*** Opening of Extracted data ***

(** X6.  A land-parcel feature whose [options] and [geometry] are dicts (or
    absent) always gives a record, whatever the options hold: its
    cadastral number is the [cad_num] of the options and, without one, the
    parcel number that was asked for; its area is [area] unless that is
    missing or falsy, and then [specified_area]. *)
Theorem parse_record_fields h feature props category od gd post parcel_num :
  py_get feature "properties" (JDict []) = Some props ->
  py_get props "categoryName" JNull = Some category ->
  py_eq_str category land_category = true ->
  py_get props "options" (JDict []) = Some (JDict od) ->
  py_get feature "geometry" (JDict []) = Some (JDict gd) ->
  exists rec,
    parse_parcel_data h (payload_of (feature :: post)) parcel_num = JDict rec
    /\ truthy (JDict rec) = true
    /\ dict_lookup "Кадастровый номер" rec
       = Some (match dict_lookup "cad_num" od with
               | Some v => v
               | None => JStr parcel_num
               end)
    /\ dict_lookup "Площадь (кв.м)" rec
       = Some (py_or (match dict_lookup "area" od with
                      | Some v => v
                      | None => JNull
                      end)
                     (match dict_lookup "specified_area" od with
                      | Some v => v
                      | None => JStr ""
                      end)).
Proof.
  intros Hp Hc Hyes Ho Hg. unfold parse_parcel_data, payload_of. cbn.
  rewrite Hp. cbn. rewrite Hc. cbn. rewrite Hyes, Ho. cbn.
  unfold parcel_record. cbn. rewrite Hg. cbn.
  eexists. split; [reflexivity|]. repeat split.
Qed.
(** * TikTokDownloader: resolution-and-retrieval pipeline

    Shallow embedding of [src/index.mjs] (direct invocation) and
    [src/server.mjs] (service invocation).

    - JavaScript strings are sequences of UTF-16 code units ([jsstring]).
    - Values returned by [res.json()] and by property reads are [value]s.
    - The network and the file system are an oracle ([World]) that answers
      each request as a function of everything requested before; every
      function that awaits runs in the monad [M], which threads the trace of
      events and a possible JavaScript exception.
    - Console output is not modelled. *)

From Stdlib Require Import Ascii String DecimalString.
From Stdlib Require Import List Bool Arith NArith ZArith QArith Lia.
Import ListNotations.

Close Scope Q_scope.
Set Warnings "-register-all".

(* ------------------------------------------------------------------ *)
(** ** JavaScript strings *)

Module JsString.

(** One UTF-16 code unit. *)
Definition char16 := N.
Bind Scope N_scope with char16.

Definition jsstring := list char16.

(** An ASCII literal of the source, as code units. *)
Fixpoint lit (s : string) : jsstring :=
  match s with
  | EmptyString => []
  | String a s' => N_of_ascii a :: lit s'
  end.

Arguments lit : simpl never.

Definition char_eqb (a b : char16) : bool := N.eqb a b.

Fixpoint eqb (s t : jsstring) : bool :=
  match s, t with
  | [], [] => true
  | a :: s', b :: t' => char_eqb a b && eqb s' t'
  | _, _ => false
  end.

(** [s.startsWith(t)]. *)
Fixpoint startsWith (s t : jsstring) {struct t} : bool :=
  match t, s with
  | [], _ => true
  | b :: t', a :: s' => char_eqb a b && startsWith s' t'
  | _ :: _, [] => false
  end.

(** [s.includes(t)]: is [t] a substring of [s], code unit by code unit. *)
Fixpoint includes (s t : jsstring) : bool :=
  startsWith s t ||
  match s with
  | [] => false
  | _ :: s' => includes s' t
  end.

(** [s.substring(0, n)]. *)
Definition substring0 (n : nat) (s : jsstring) : jsstring := firstn n s.

Definition in_range (lo hi c : char16) : bool := N.leb lo c && N.leb c hi.

Definition is_upper (c : char16) : bool := in_range 65 90 c.
Definition is_lower (c : char16) : bool := in_range 97 122 c.
(** [\d] without the [u] or [i] flags: the ASCII digits. *)
Definition is_digit (c : char16) : bool := in_range 48 57 c.

Definition underscore : char16 := 95.
Definition hyphen : char16 := 45.

(** The class [[a-zA-Z0-9\-_]]. *)
Definition is_name_char (c : char16) : bool :=
  is_lower c || is_upper c || is_digit c || char_eqb c hyphen
  || char_eqb c underscore.

(** WhiteSpace and LineTerminator code units, as [String.prototype.trim]
    takes them. *)
Definition is_space (c : char16) : bool :=
  in_range 9 13 c || char_eqb c 32 || char_eqb c 160 || char_eqb c 5760
  || in_range 8192 8202 c || char_eqb c 8232 || char_eqb c 8233
  || char_eqb c 8239 || char_eqb c 8287 || char_eqb c 12288
  || char_eqb c 65279.

Fixpoint trimStart (s : jsstring) : jsstring :=
  match s with
  | [] => []
  | c :: s' => if is_space c then trimStart s' else s
  end.

Definition trimEnd (s : jsstring) : jsstring := rev (trimStart (rev s)).

(** [s.trim()]. *)
Definition trim (s : jsstring) : jsstring := trimEnd (trimStart s).

(** [`${n}`] for a non-negative integer [n]. *)
Definition of_N (n : N) : jsstring :=
  lit (NilZero.string_of_uint (N.to_uint n)).

(** ASCII lower-casing, for comparing without regard to case. *)
Definition to_lower (c : char16) : char16 :=
  if is_upper c then (c + 32)%N else c.

Definition toLowerCase (s : jsstring) : jsstring := map to_lower s.

(** *** [url.match(/video\/(\d+)/)?.[1]] *)

(** The longest run of digits at the head of [s], and what follows it. *)
Fixpoint span_digits (s : jsstring) : jsstring * jsstring :=
  match s with
  | c :: s' =>
      if is_digit c
      then let (d, r) := span_digits s' in (c :: d, r)
      else ([], s)
  | [] => ([], [])
  end.

(** [s] with the prefix [p] removed, when [s] starts with [p]. *)
Fixpoint strip_prefix (p s : jsstring) : option jsstring :=
  match p, s with
  | [], _ => Some s
  | b :: p', a :: s' => if char_eqb a b then strip_prefix p' s' else None
  | _ :: _, [] => None
  end.

(** The regular expression tried at the head of [s]: the first capture
    group when it matches there. *)
Definition match_video_here (s : jsstring) : option jsstring :=
  match strip_prefix (lit "video/") s with
  | Some r =>
      match fst (span_digits r) with
      | [] => None
      | d => Some d
      end
  | None => None
  end.

(** The leftmost match, as [String.prototype.match] finds it. *)
Fixpoint match_video (s : jsstring) : option jsstring :=
  match match_video_here s with
  | Some d => Some d
  | None =>
      match s with
      | [] => None
      | _ :: s' => match_video s'
      end
  end.

(** *** [encodeURIComponent] *)

Definition is_unreserved (c : char16) : bool :=
  is_name_char c
  || existsb (char_eqb c) (lit ".!~*'()").

Definition hex_digit (n : N) : char16 :=
  if N.ltb n 10 then (48 + n)%N else (55 + n)%N.

(** [%XX] for one byte. *)
Definition pct (b : N) : jsstring :=
  [37%N; hex_digit (N.div b 16); hex_digit (N.modulo b 16)].

(** The UTF-8 bytes of a code point. *)
Definition utf8 (cp : N) : list N :=
  if N.ltb cp 128 then [cp]
  else if N.ltb cp 2048 then
    [(192 + N.div cp 64)%N; (128 + N.modulo cp 64)%N]
  else if N.ltb cp 65536 then
    [(224 + N.div cp 4096)%N; (128 + N.modulo (N.div cp 64) 64)%N;
     (128 + N.modulo cp 64)%N]
  else
    [(240 + N.div cp 262144)%N; (128 + N.modulo (N.div cp 4096) 64)%N;
     (128 + N.modulo (N.div cp 64) 64)%N; (128 + N.modulo cp 64)%N].

Definition is_high_surrogate (c : char16) : bool := in_range 55296 56319 c.
Definition is_low_surrogate (c : char16) : bool := in_range 56320 57343 c.

Definition escape (cp : N) : jsstring := flat_map pct (utf8 cp).

(** [None] stands for the [URIError] thrown on an unpaired surrogate.
    [hi] holds a high surrogate waiting for its low half. *)
Fixpoint encode_from (hi : option char16) (s : jsstring) : option jsstring :=
  match hi, s with
  | None, [] => Some []
  | Some _, [] => None
  | None, c :: s' =>
      if is_unreserved c then option_map (cons c) (encode_from None s')
      else if is_low_surrogate c then None
      else if is_high_surrogate c then encode_from (Some c) s'
      else option_map (app (escape c)) (encode_from None s')
  | Some h, c :: s' =>
      if is_low_surrogate c
      then option_map
             (app (escape ((h - 55296) * 1024 + (c - 56320) + 65536)%N))
             (encode_from None s')
      else None
  end.

Definition encodeURIComponent (s : jsstring) : option jsstring :=
  encode_from None s.

End JsString.
Export JsString.

(* ------------------------------------------------------------------ *)
(** ** JavaScript values *)

Module JsValue.

(** What [JSON.parse] builds, and [undefined] for a property that is not
    there.  An object is the list of its own properties, each name once. *)
Inductive value : Type :=
| VUndefined
| VNull
| VBool (b : bool)
| VNum (q : Q)
| VStr (s : jsstring)
| VArr (items : list value)
| VObj (props : list (jsstring * value)).

(** [ToBoolean]. *)
Definition truthy (v : value) : bool :=
  match v with
  | VUndefined | VNull => false
  | VBool b => b
  | VNum q => negb (Z.eqb (Qnum q) 0)
  | VStr [] => false
  | VStr (_ :: _) | VArr _ | VObj _ => true
  end.

Fixpoint lookup (k : jsstring) (props : list (jsstring * value)) : value :=
  match props with
  | [] => VUndefined
  | (k', v) :: rest => if eqb k' k then v else lookup k rest
  end.

(** [v.k] for the names this program reads ([data], [play], [title],
    [msg]), none of which a string, number, boolean or array has.
    [None] stands for the [TypeError] of reading from [null] or
    [undefined]. *)
Definition get (v : value) (k : string) : option value :=
  match v with
  | VUndefined | VNull => None
  | VObj props => Some (lookup (lit k) props)
  | VBool _ | VNum _ | VStr _ | VArr _ => Some VUndefined
  end.

(** [a || b] once both operands are evaluated (the right one has no
    effect where this is used). *)
Definition js_or (a b : value) : value := if truthy a then a else b.

Definition is_the_string (x : jsstring) (v : value) : bool :=
  match v with
  | VStr s => eqb s x
  | _ => false
  end.

(** [v.includes(x)] for a string [x]: [String.prototype.includes],
    [Array.prototype.includes], or [None] for the [TypeError] of calling
    what is not a function. *)
Definition includes_of (v : value) (x : string) : option bool :=
  match v with
  | VStr s => Some (includes s (lit x))
  | VArr items => Some (existsb (is_the_string (lit x)) items)
  | _ => None
  end.

End JsValue.
Export JsValue.

(* ------------------------------------------------------------------ *)
(** ** The outside world and the monad of awaited computations *)

Module Effects.

Inductive method := GET | HEAD.

(** The arguments of one [fetch] call. *)
Record request := {
  req_url : value;
  req_method : method;
  req_user_agent : option jsstring;
  req_timeout : option N          (* AbortSignal.timeout, in ms *)
}.

Record response := {
  status : N;
  statusText : jsstring;
  content_type : option jsstring; (* headers.get('content-type') *)
  json_body : option value        (* res.json(); None when it rejects *)
}.

(** [Response.ok]: the status is in the range 200-299. *)
Definition ok (r : response) : bool :=
  N.leb 200 (status r) && N.leb (status r) 299.

Inductive fetch_result :=
| Rejects (message : jsstring)
| Responds (r : response).

(** [path.join(dir, base)] for a [base] without separators. *)
Record filepath := { dir : jsstring; base : jsstring }.

Inductive event :=
| Fetch (r : request)
| Pipe (file : filepath).   (* createWriteStream(file) and pipeline into it *)

Definition trace := list event.

(** The world answers a request knowing what was requested before.
    [pipe h f] is [None] when streaming the last response body into [f]
    completes, and the error message when it is interrupted. *)
Record World := {
  net : trace -> request -> fetch_result;
  pipe : trace -> filepath -> option jsstring
}.

Inductive error := Error (message : jsstring).

Definition message (e : error) : jsstring :=
  match e with Error m => m end.

Inductive completion (A : Type) :=
| Normal (a : A)
| Throw (e : error).
Arguments Normal {A} a.
Arguments Throw {A} e.

Definition M (A : Type) : Type := trace -> completion A * trace.

Definition ret {A} (a : A) : M A := fun h => (Normal a, h).

Definition throw {A} (e : error) : M A := fun h => (Throw e, h).

Definition bind {A B} (m : M A) (k : A -> M B) : M B :=
  fun h =>
    match m h with
    | (Normal a, h') => k a h'
    | (Throw e, h') => (Throw e, h')
    end.

(** [try { m } catch (e) { handler e }]. *)
Definition try_catch {A} (m : M A) (handler : error -> M A) : M A :=
  fun h =>
    match m h with
    | (Normal a, h') => (Normal a, h')
    | (Throw e, h') => handler e h'
    end.

(** An operation that throws a [TypeError] when it has no value. *)
Definition or_type_error {A} (o : option A) (msg : string) : M A :=
  match o with
  | Some a => ret a
  | None => throw (Error (lit msg))
  end.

*** Close of Extracted data ***

Task objective ::
Set down, from the entries above, exactly the lines from the one with "lookup k rest" up to and including the one with "Definition includes_of (v", and no other lines.

Task solution ::
  | (k', v) :: rest => if eqb k' k then v else lookup k rest
  end.

(** [v.k] for the names this program reads ([data], [play], [title],
    [msg]), none of which a string, number, boolean or array has.
    [None] stands for the [TypeError] of reading from [null] or
    [undefined]. *)
Definition get (v : value) (k : string) : option value :=
  match v with
  | VUndefined | VNull => None
  | VObj props => Some (lookup (lit k) props)
  | VBool _ | VNum _ | VStr _ | VArr _ => Some VUndefined
  end.

(** [a || b] once both operands are evaluated (the right one has no
    effect where this is used). *)
Definition js_or (a b : value) : value := if truthy a then a else b.

Definition is_the_string (x : jsstring) (v : value) : bool :=
  match v with
  | VStr s => eqb s x
  | _ => false
  end.

(** [v.includes(x)] for a string [x]: [String.prototype.includes],
    [Array.prototype.includes], or [None] for the [TypeError] of calling
    what is not a function. *)
Definition includes_of (v : value) (x : string) : option bool :=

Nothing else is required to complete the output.